For this study we used a composite endpoint of stillbirths and neonatal deaths, as estimates obtained from modelling the 141 neonatal deaths separately would have a high degree of uncertainty, ‘live-birth bias’ may bias our estimates, and because the causes of the majority of neonatal deaths arise prenatally or in the intrapartum period [37, 38].

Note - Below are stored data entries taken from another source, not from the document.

(** C32: The negotiation asks for what the options say: [resolve_negotiate_url] fails exactly when the
    URL cannot be read; otherwise its URL has the parameters of the hub's URL in their order,
    except that [negotiateVersion] has one value, the version of the options, and
    [useStatefulReconnect] is [true] when the options ask for it and absent otherwise, whatever
    the hub's URL said; the path is that of the hub without its last slash, followed by
    [/negotiate], except that the path [/] of a hub at the root keeps its slash, which gives
    [//negotiate]. *)
Theorem negotiate_url_spec (hub_url : string) (options : NegotiateOptions) :
  match url_parse hub_url with
  | Err e => resolve_negotiate_url hub_url options = Err (EUrlParse e)
  | Ok u => exists text u', resolve_negotiate_url hub_url options = Ok text /\ url_parse text = Ok u' /\
      values_of "negotiateVersion" u' = [pretty (no_negotiate_version options)] /\
      values_of "useStatefulReconnect" u' =
        (if no_use_stateful_reconnect options then ["true"%string] else []) /\
      (forall key, key <> "negotiateVersion"%string -> key <> "useStatefulReconnect"%string ->
        values_of key u' = values_of key u) /\
      (url_path u = "/"%string -> url_path u' = "//negotiate"%string) /\
      (url_path u <> "/"%string -> forall rest, rest +:+ "/" = url_path u ->
        url_path u' = rest +:+ "/negotiate") /\
      (ends_with_slash (url_path u) = false -> url_path u' = url_path u +:+ "/negotiate")
  end.
Proof.
  unfold resolve_negotiate_url. destruct (url_parse hub_url) as [u|e]; [|done]. cbn [map_err mbind result_bind].
  destruct (trimmed_path (url_path u)) as (Hrest & H1 & H2 & H3).
  set (rest := if _ && _ then pop (url_path u) else url_path u) in *. clearbody rest.
  rewrite pairs_fragment, pairs_path. set (u0 := url_clear_query _).
  set (pairs := if no_use_stateful_reconnect options then _ else _).
  destruct (append_pairs_spec pairs u0) as [Hq Hp].
  assert (Hpath : url_path u0 = rest +:+ "/negotiate").
  { subst u0. by rewrite path_clear, path_fragment, path_extend. }
  assert (Hval : forall key, values_of key (append_pairs pairs u0) = map snd (filter (fun p => p.1 = key) pairs)).
  { intros key. unfold values_of. rewrite Hq. subst u0. by rewrite pairs_clear. }
  eexists _, _. split; [done|]. split; [apply parse_print|]. rewrite !Hval, Hp, Hpath.
  fold kept in pairs.
  assert (Hpairs : forall key, filter (fun p => p.1 = key) pairs =
    filter (fun p => p.1 = key) (filter kept (query_pairs u)) ++
    filter (fun p => p.1 = key) (("negotiateVersion"%string, pretty (no_negotiate_version options)) ::
      if no_use_stateful_reconnect options then [("useStatefulReconnect", "true")%string] else [])).
  { intros key. rewrite <- filter_app. subst pairs.
    destruct (no_use_stateful_reconnect options); [by rewrite <- app_assoc|done]. }
  rewrite !Hpairs, !values_kept. split_and!.
  - by destruct (no_use_stateful_reconnect options).
  - by destruct (no_use_stateful_reconnect options).
  - intros key Hk1 Hk2. rewrite Hval, Hpairs, values_kept, bool_decide_eq_false_2 by naive_solver.
    rewrite filter_cons_False by naive_solver. unfold values_of.
    destruct (no_use_stateful_reconnect options); [rewrite filter_cons_False by naive_solver|];
      by rewrite app_nil_r.
  - intros Hu. by rewrite (H1 Hu), Hu.
  - intros Hu r Hr. by rewrite (H2 Hu r Hr).
  - intros Hu. by rewrite (H3 Hu).
Qed.
(* ===== verification/Retry.v ===== *)
(** * Retry policies and lifecycle callbacks ([src/hub_connection/retry.rs],
    [src/hub_connection/callbacks.rs], [src/hub_connection/state.rs])

    Durations are seconds.  A callback is application code: the model records that the callbacks
    registered for an event ran, with which argument. *)

From Stdlib Require Import ZArith Lia String.
From stdpp Require Import base list strings.
From S2P Require Import Prelude.

Local Open Scope Z_scope.

(** [HubConnectionState] *)
Inductive HubConnectionState : Type :=
| Disconnected
| Connecting
| Connected
| Disconnecting
| Reconnecting.

#[global] Instance HubConnectionState_eq_dec : EqDecision HubConnectionState.
Proof. solve_decision. Defined.

(** ** Retry policies *)

(** [RetryContext] *)
Record RetryContext := {
  rc_elapsed : Z;
  rc_previous_retry_count : nat;
  rc_retry_reason : string
}.

(** [trait RetryPolicy] *)
Definition RetryPolicy : Type := RetryContext -> option Z.

(** [DEFAULT_RETRY_DELAYS] *)
Definition DEFAULT_RETRY_DELAYS : list Z := [0; 2; 10; 30].

(** [DefaultReconnectPolicy] *)
Record DefaultReconnectPolicy := { delays : list (option Z) }.

(** [DefaultReconnectPolicy::new] *)
Definition policy_new (ds : list Z) : DefaultReconnectPolicy := {| delays := map Some ds ++ [None] |}.

(** [impl RetryPolicy for DefaultReconnectPolicy] *)
Definition next_retry_delay (p : DefaultReconnectPolicy) : RetryPolicy :=
  fun context => default None (delays p !! rc_previous_retry_count context).

(** [impl Default for DefaultReconnectPolicy] *)
Definition policy_default : DefaultReconnectPolicy := policy_new DEFAULT_RETRY_DELAYS.

(** The policy gives exactly the delays it was made from. *)
Lemma next_retry_delay_new ds c : next_retry_delay (policy_new ds) c = ds !! rc_previous_retry_count c.
Proof.
  unfold next_retry_delay, policy_new. cbn.
  destruct (ds !! rc_previous_retry_count c) as [d|] eqn:Hd.
  - rewrite lookup_app_l; [|by rewrite length_map; apply lookup_lt_Some in Hd].
    by rewrite list_lookup_fmap, Hd.
  - apply lookup_ge_None in Hd. rewrite lookup_app_r by by rewrite length_map.
    destruct (_ - _)%nat; done.
Qed.

(** ** Lifecycle callbacks *)

(** A round of callbacks. *)
Inductive LifecycleEvent : Type :=
| OnClosed (error : option string)
| OnReconnecting (error : option string)
| OnReconnected (connection_id : option string).

(** [LifecycleCallbacks]: the callbacks registered for each event, by their numbers, and the flag
    [connection_started]; [lc_called] records the calls. *)
Record LifecycleCallbacks := {
  lc_closed : list nat;
  lc_reconnecting : list nat;
  lc_reconnected : list nat;
  connection_started : bool;
  lc_called : list (nat * LifecycleEvent)
}.

(** [LifecycleCallbacks::default] *)
Definition lifecycle_new : LifecycleCallbacks := {|
  lc_closed := []; lc_reconnecting := []; lc_reconnected := []; connection_started := false;
  lc_called := [] |}.

(** [mark_started] *)
Definition mark_started (l : LifecycleCallbacks) : LifecycleCallbacks := {|
  lc_closed := lc_closed l; lc_reconnecting := lc_reconnecting l;
  lc_reconnected := lc_reconnected l; connection_started := true; lc_called := lc_called l |}.

(** [register_closed] *)
Definition register_closed (callback : nat) (l : LifecycleCallbacks) : LifecycleCallbacks := {|
  lc_closed := lc_closed l ++ [callback]; lc_reconnecting := lc_reconnecting l;
  lc_reconnected := lc_reconnected l; connection_started := connection_started l;
  lc_called := lc_called l |}.

(** [register_reconnecting] *)
Definition register_reconnecting (callback : nat) (l : LifecycleCallbacks) : LifecycleCallbacks := {|
  lc_closed := lc_closed l; lc_reconnecting := lc_reconnecting l ++ [callback];
  lc_reconnected := lc_reconnected l; connection_started := connection_started l;
  lc_called := lc_called l |}.

(** [register_reconnected] *)
Definition register_reconnected (callback : nat) (l : LifecycleCallbacks) : LifecycleCallbacks := {|
  lc_closed := lc_closed l; lc_reconnecting := lc_reconnecting l;
  lc_reconnected := lc_reconnected l ++ [callback]; connection_started := connection_started l;
  lc_called := lc_called l |}.

(** The loop over the callbacks; a panic of one is caught ([invoke_callback]), so all run. *)
Definition call_all (callbacks : list nat) (event : LifecycleEvent) (started : bool)
    (l : LifecycleCallbacks) : LifecycleCallbacks := {|
  lc_closed := lc_closed l; lc_reconnecting := lc_reconnecting l;
  lc_reconnected := lc_reconnected l; connection_started := started;
  lc_called := lc_called l ++ map (fun c => (c, event)) callbacks |}.

(** [invoke_closed]: only once after [mark_started]. *)
Definition invoke_closed (error : option string) (l : LifecycleCallbacks) : LifecycleCallbacks :=
  if connection_started l then call_all (lc_closed l) (OnClosed error) false l else l.

(** [invoke_reconnecting] *)
Definition invoke_reconnecting (error : option string) (l : LifecycleCallbacks) : LifecycleCallbacks :=
  call_all (lc_reconnecting l) (OnReconnecting error) (connection_started l) l.

(** [invoke_reconnected] *)
Definition invoke_reconnected (connection_id : option string) (l : LifecycleCallbacks)
    : LifecycleCallbacks :=
  call_all (lc_reconnected l) (OnReconnected connection_id) (connection_started l) l.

Smoking, alcohol and drug misuse, and violence are intrinsically linked and may be triggered by boredom, unemployment, marginalisation, poor mental health, overcrowded housing, and other stresses more commonly experienced by Aboriginal people [39,40,41]. Many Aboriginal people have complex health and social needs and some mainstream initiatives have been less effective in Aboriginal populations. For example, while smoking among pregnant Aboriginal women has dropped considerably, the decrease in recent years has been greater for non-Aboriginal women and non-Aboriginal women are more likely to quit smoking during pregnancy [6].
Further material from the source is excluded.